We consider as invalid the ratifications that we have heretofore described and upon which the defendants rely to cure any "technical infirmity" in the meeting of June 9. A valid ratification by resolution in this case can be predicated only upon a full and fair disclosure of whatever act or conduct is sought to be ratified. The attempted ratification at the stockholders' meeting of January 9, 1929, is invalid because there is not such a disclosure. We find no assistance to the defendants in the ratification of their own acts by Bellin, Klein and Bowker, acting as an executive committee. Nor do we believe that the mere reading of the minutes of the June 9 meeting, containing as they do many different and complicated matters, was an honest and sufficient disclosure to the stockholders in their meeting of January 9, 1929, to justify us in holding that they had knowingly ratified the issue of the one thousand shares of voting stock as a bonus to Pollay in compensation for future services, and before he was actually hired by the corporation. The blanket approval of the executive committee's acts over a period of nearly two years by the board of directors on April 4, 1930, was a meaningless gesture in so far as the meeting of June 9 is concerned. This series of attempts at ratification in one form or another and at different times serves to focus attention upon at least Bellin's knowledge of the inherent weakness of that meeting.

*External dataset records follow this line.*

(* ===== verification/ServiceState.v ===== *)
(** * ServiceState: the state of the control-plane service (control_plane/service.py)

    [OwnerControlPlaneService] composes the authenticator, the sessions, the
    action repository with its ledger and plans, the kill switches and the
    evidence of authorized service plans.  [service] is what those objects hold,
    with the outside world behind the update runtime; the [on_] functions run an
    operation of one component on its part.  This file holds the calls that
    concern the owner and the sessions, and the read views. *)

From S2P Require Import Prelude PyStr PyText PyDict PyTime Json Models Lifecycle ProjectPlan Identity Policy.
From S2P Require Import Confirmation AuditLedger AuditBuilders KillSwitch Verification ActionRepo ActionSpec.
From S2P Require Import Contract Gate Executor Session OwnerAuth ServicePlan.
From Stdlib Require Import Ascii String ZArith Lia.
From stdpp Require Import base strings gmap list.

Local Open Scope string_scope.
Local Open Scope Z_scope.
Local Open Scope aipm_scope.

#[export] Instance PlanningErrorCode_value : EnumValue PlanningErrorCode := λ c,
  match c with
  | INVALID_REQUEST => "invalid_request" | UNSUPPORTED_OPERATION => "unsupported_operation"
  | UNAVAILABLE_TARGET => "unavailable_target" | UNAVAILABLE_EVIDENCE => "unavailable_evidence"
  | STALE_EVIDENCE => "stale_evidence" | INVALID_PLAN => "invalid_plan" | EXPIRED_PLAN => "expired_plan"
  | CONFIRMATION_MISMATCH => "confirmation_mismatch" | SESSION_INVALID => "session_invalid"
  | AUTHENTICATION_REJECTED => "authentication_rejected" | IDEMPOTENCY_CONFLICT => "idempotency_conflict"
  | STATE_CONFLICT => "state_conflict" | STORAGE_CORRUPT => "storage_corrupt"
  end.

(** [DryRunMutationRecord] of control_plane/bridge *)
Record DryRunMutationRecord := {
  dm_action_id : string;
  dm_target_id : string;
  dm_environment : string;
  dm_plan_id : string;
  dm_pre_mutation_revision : Z;
  dm_pre_mutation_digest : string;
  dm_mutation_fields : list (string * string);
  dm_lease_id : string;
  dm_fencing_token : Z;
  dm_operation : string;
  dm_recorded_at : string;
}.

(** The mutable state, with the world [E] behind the update runtime. *)
Record service (E : Type) := {
  sv_auth : authenticator;
  sv_sessions : session_store;
  sv_repo : repo;
  sv_switches : option kill_store;
  sv_evidence : dict string ServiceEvidenceContract;
  sv_dry_runs : list DryRunMutationRecord;
  sv_world : E;
}.
Arguments sv_auth {E}. Arguments sv_sessions {E}. Arguments sv_repo {E}. Arguments sv_switches {E}.
Arguments sv_evidence {E}. Arguments sv_dry_runs {E}. Arguments sv_world {E}.

(** What the service was built with. *)
Record service_config := {
  cf_verify_secret : string → bool;
  cf_max_failures : Z;
  cf_lockout_seconds : Z;
  cf_principal_lifetime : timedelta;
  cf_subject : string;
  cf_issuer : string;
  cf_policy : AuthorizationPolicy;
  cf_max_bindings : Z;
  cf_planner_targets : list string;
  cf_switches_audited : bool;
  cf_ipc_mode : bool;
  (** [last_lease] of the action repository: the SQLite repository has it, the
      in-memory one has not *)
  cf_last_lease : option (repo → string → option ExecutionLease);
  cf_dry_run_sink : bool;
}.

(** An answer of the executor about a receipt. *)
Record receipt_answer := { ra_mutation_status : json; ra_provider_code : json; ra_evidence : json }.

(** The injected ports, as they answer during one call.  The update runtime
    answers with a dictionary or with anything else ([None]). *)
Record ports (E : Type) := {
  pt_registrations : option (string → string → bool → result (option ProjectRegistration));
  pt_verifier : option (ExecutionContract → ServiceEvidenceContract → datetime → result GateCode.t);
  pt_service_plan : option (string → string → result ServiceUpdatePlan);
  (** [current_plan_digest]: the digest, or a value that is no string *)
  pt_plan_digest : option (string → result (option string));
  pt_digest_plan_service : option (string → string → result ServiceUpdatePlan);
  (** the executor client, and its [query_receipt] if it has one *)
  pt_ipc_client : option (option (string → Z → result (option receipt_answer)));
  pt_update_runtime : option (UpdateExecutionBinding → M E (option (dict string json)));
}.
Arguments pt_registrations {E}. Arguments pt_verifier {E}. Arguments pt_service_plan {E}.
Arguments pt_plan_digest {E}. Arguments pt_digest_plan_service {E}. Arguments pt_ipc_client {E}.
Arguments pt_update_runtime {E}.

(** What one call draws: the optional [now], clock readings and random text. *)
Record call_env := { cv_now : option datetime; cv_clock : nat → datetime; cv_random : nat → string }.
Definition at_ (v : call_env) (i : nat) : datetime := utc (cv_clock v) (cv_now v) i.
(** The environment of a call within a call. *)
Definition nested (k : nat) (v : call_env) : call_env :=
  {| cv_now := cv_now v; cv_clock := λ i, cv_clock v (k + i)%nat; cv_random := λ i, cv_random v (k + i)%nat |}.

Definition control_plane_error {S A} (code : PlanningErrorCode) : M S A := raiseM (ControlPlaneError code).

(** ** Components of the state *)

Section service.
Context {E : Type}.
Notation W := (service E).

Definition with_auth (x : authenticator) (w : W) : W :=
  {| sv_auth := x; sv_sessions := sv_sessions w; sv_repo := sv_repo w; sv_switches := sv_switches w;
     sv_evidence := sv_evidence w; sv_dry_runs := sv_dry_runs w; sv_world := sv_world w |}.
Definition with_session_store (x : session_store) (w : W) : W :=
  {| sv_auth := sv_auth w; sv_sessions := x; sv_repo := sv_repo w; sv_switches := sv_switches w;
     sv_evidence := sv_evidence w; sv_dry_runs := sv_dry_runs w; sv_world := sv_world w |}.
Definition with_repo (x : repo) (w : W) : W :=
  {| sv_auth := sv_auth w; sv_sessions := sv_sessions w; sv_repo := x; sv_switches := sv_switches w;
     sv_evidence := sv_evidence w; sv_dry_runs := sv_dry_runs w; sv_world := sv_world w |}.
Definition with_switches (x : option kill_store) (w : W) : W :=
  {| sv_auth := sv_auth w; sv_sessions := sv_sessions w; sv_repo := sv_repo w; sv_switches := x;
     sv_evidence := sv_evidence w; sv_dry_runs := sv_dry_runs w; sv_world := sv_world w |}.
Definition with_evidence (x : dict string ServiceEvidenceContract) (w : W) : W :=
  {| sv_auth := sv_auth w; sv_sessions := sv_sessions w; sv_repo := sv_repo w; sv_switches := sv_switches w;
     sv_evidence := x; sv_dry_runs := sv_dry_runs w; sv_world := sv_world w |}.
Definition with_dry_runs (x : list DryRunMutationRecord) (w : W) : W :=
  {| sv_auth := sv_auth w; sv_sessions := sv_sessions w; sv_repo := sv_repo w; sv_switches := sv_switches w;
     sv_evidence := sv_evidence w; sv_dry_runs := x; sv_world := sv_world w |}.
Definition with_world (x : E) (w : W) : W :=
  {| sv_auth := sv_auth w; sv_sessions := sv_sessions w; sv_repo := sv_repo w; sv_switches := sv_switches w;
     sv_evidence := sv_evidence w; sv_dry_runs := sv_dry_runs w; sv_world := x |}.

(** Run a computation of a component on its part of the state. *)
Definition on {S A : Type} (part : W → S) (put : S → W → W) (m : M S A) : M W A := λ w,
  let '(s, r) := m (part w) in (put s w, r).
Definition on_auth {A : Type} : M authenticator A → M W A := on sv_auth with_auth.
Definition on_sessions {A : Type} : M session_store A → M W A := on sv_sessions with_session_store.
Definition on_repo {A : Type} : M repo A → M W A := on sv_repo with_repo.
Definition on_world {A : Type} : M E A → M W A := on sv_world with_world.

(** The registry writes its events to the ledger of the service. *)
Definition sharing (s : repo) (k : kill_store) : kill_store :=
  {| kst_records := kst_records k;
     kst_audit := match kst_audit k with Some _ => rp_audit s | None => None end |}.
Definition on_switches {A : Type} (m : M kill_store A) : M W A := λ w,
  match sv_switches w with
  | None => (w, Raise (ControlPlaneError SESSION_INVALID))
  | Some k =>
      let '(k', r) := m (sharing (sv_repo w) k) in
      let repo' := match kst_audit k' with Some l => set_audit (Some l) (sv_repo w) | None => sv_repo w end in
      (with_switches (Some k') (with_repo repo' w), r)
  end.

Variables (cf : service_config) (v : call_env).

(** [self._audit.append(...)] *)
Definition audit (d : result AuditEventDraft) : M W unit :=
  do draft <- liftM d;; on_repo (append_evidence [draft]).

(** ** Authentication and sessions *)

Definition login (secret : string) : M W OwnerSession :=
  let moment := at_ v 0 in
  do r <- on_auth (authenticate (cf_verify_secret cf) (cf_max_failures cf) (cf_lockout_seconds cf)
                     (cf_principal_lifetime cf) (cf_subject cf) (cf_issuer cf) secret (at_ v 1));;
  match ar_accepted r, ar_principal r with
  | true, Some principal =>
      do_ audit (authentication_success (cv_random v 0) (pr_subject principal) moment);;
      do_ audit (session_created (cv_random v 1) (pr_subject principal) moment);;
      on_sessions (create_session (cv_random v 2) (cv_random v 3) principal (at_ v 2))
  | _, _ =>
      do_ audit (authentication_failure (cv_random v 0) (failure_reason_value (ar_reason r)) moment);;
      control_plane_error AUTHENTICATION_REJECTED
  end.

(** [session]; [i] is the clock reading of the session store. *)
Definition session_of (i : nat) (session_id : string) : M W OwnerSession :=
  do found <- on_sessions (get_session session_id (at_ v i));;
  match found with Some x => retM x | None => control_plane_error SESSION_INVALID end.

Definition logout (session_id : string) : M W unit :=
  let moment := at_ v 0 in
  do found <- on_sessions (get_session session_id (at_ v 1));;
  do_ match found with
      | Some x => audit (session_revoked (cv_random v 0) (pr_subject (se_principal x)) moment)
      | None => retM ()
      end;;
  on_sessions (revoke_session session_id).

Definition rotate_credentials : M W Z :=
  do epoch <- on_auth rotate_auth_epoch;;
  do_ on_sessions rotate_store_epoch;;
  do_ audit (credential_epoch_rotated (cv_random v 0) (at_ v 0) epoch);;
  retM epoch.

(** ** The kill switches *)

(** [self._kill_switches.permits(environment)] and [.switch(environment)] *)
Definition switch_posture (environment : string) : M W (option KillSwitch) :=
  do w <- getM;;
  match sv_switches w with
  | None => retM None
  | Some _ =>
      do e <- liftM (environment_of environment);;
      do k <- on_switches (switch e (cv_clock v 9));;
      retM (Some k)
  end.

(** [_ensure_operation_permitted] *)
Definition ensure_operation_permitted (environment : string) : M W unit :=
  do k <- switch_posture environment;;
  assert_ match k with Some k => permits_operations k | None => true end
    else_raise ControlPlaneError UNAVAILABLE_TARGET;;
  retM ().

(** The epoch a contract carries. *)
Definition switch_epoch (environment : string) : M W Z :=
  do k <- switch_posture environment;; retM (match k with Some k => ks_epoch k | None => 1 end).

(** [kill_switch_status]: environment, state, epoch and verdict of each record *)
Definition kill_switch_status : M W (list (Environment * KillSwitchState * Z * bool)) :=
  do w <- getM;;
  match sv_switches w with
  | None => control_plane_error SESSION_INVALID
  | Some k => retM (List.map (λ r, (ks_environment r, ks_state r, ks_epoch r, permits_operations r))
                      (dvalues (kst_records k)))
  end.

Definition engage_kill_switch (actor_subject reason : string) : M W KillSwitch :=
  on_switches (engage (cf_switches_audited cf) STAGING reason (Some (at_ v 0)) (Some actor_subject) (cv_random v 0) (cv_clock v 1)).
Definition disengage_kill_switch (actor_subject reason : string) : M W KillSwitch :=
  on_switches (disengage (cf_switches_audited cf) STAGING reason (Some (at_ v 0)) (Some actor_subject) (cv_random v 0) (cv_clock v 1)).

End service.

Counsel for Pollay argues at length that Pollay derived no improper pecuniary benefit from the sale of the bonus stock in general and from the "J. Golden Exchange" account in particular. This argument is untenable. Even if a conspirator derives no financial advantage from any participation in a conspiracy to cheat and defraud, such fact does not excuse his intentional participation therein. It is not necessary, to render one criminally liable as a conspirator, *397 that he should have participated in the fraudulent scheme with the view of obtaining any pecuniary advantage for himself.State v. Bacon, supra.

The credible evidence in this case and the inferences that naturally and reasonably arise therefrom clearly establish that Bellin, Pollay and Golden, by fraudulent means and in pursuance of a common agreement or understanding, segregated a block of one thousand shares of the voting stock of the corporation under the guise of a bonus to Pollay, which said shares were to be sold and were sold by them for their common and individual advantage in a manner that their own interests dictated. In view of this conclusion it becomes unnecessary to discuss in detail the various other incidents in the chain of circumstances that we have hereinbefore set forth with considerable particularity and which speak for themselves. It is sufficient for us to say that we consider the sale of the bonus stock by Pollay to Bellin a pretense, the Peacock loan a fraud, and the sale to the public of the bonus stock as treasury stock of the corporation a misappropriation of funds that rightfully belonged to the corporation. All three defendants, in furtherance of a common plan or understanding, knowingly participated in some, if not all, of these dishonest acts to the damage of the corporation of which one was an officer and the other two were trusted agents. The record in this case, construed as a whole, fixes the guilt of each defendant beyond a reasonable doubt. There is no error in the decision of the trial justice that finds each of these defendants guilty of conspiracy as charged in the indictment.

All the exceptions of each of these defendants are overruled and the case is remitted to the superior court for further proceedings.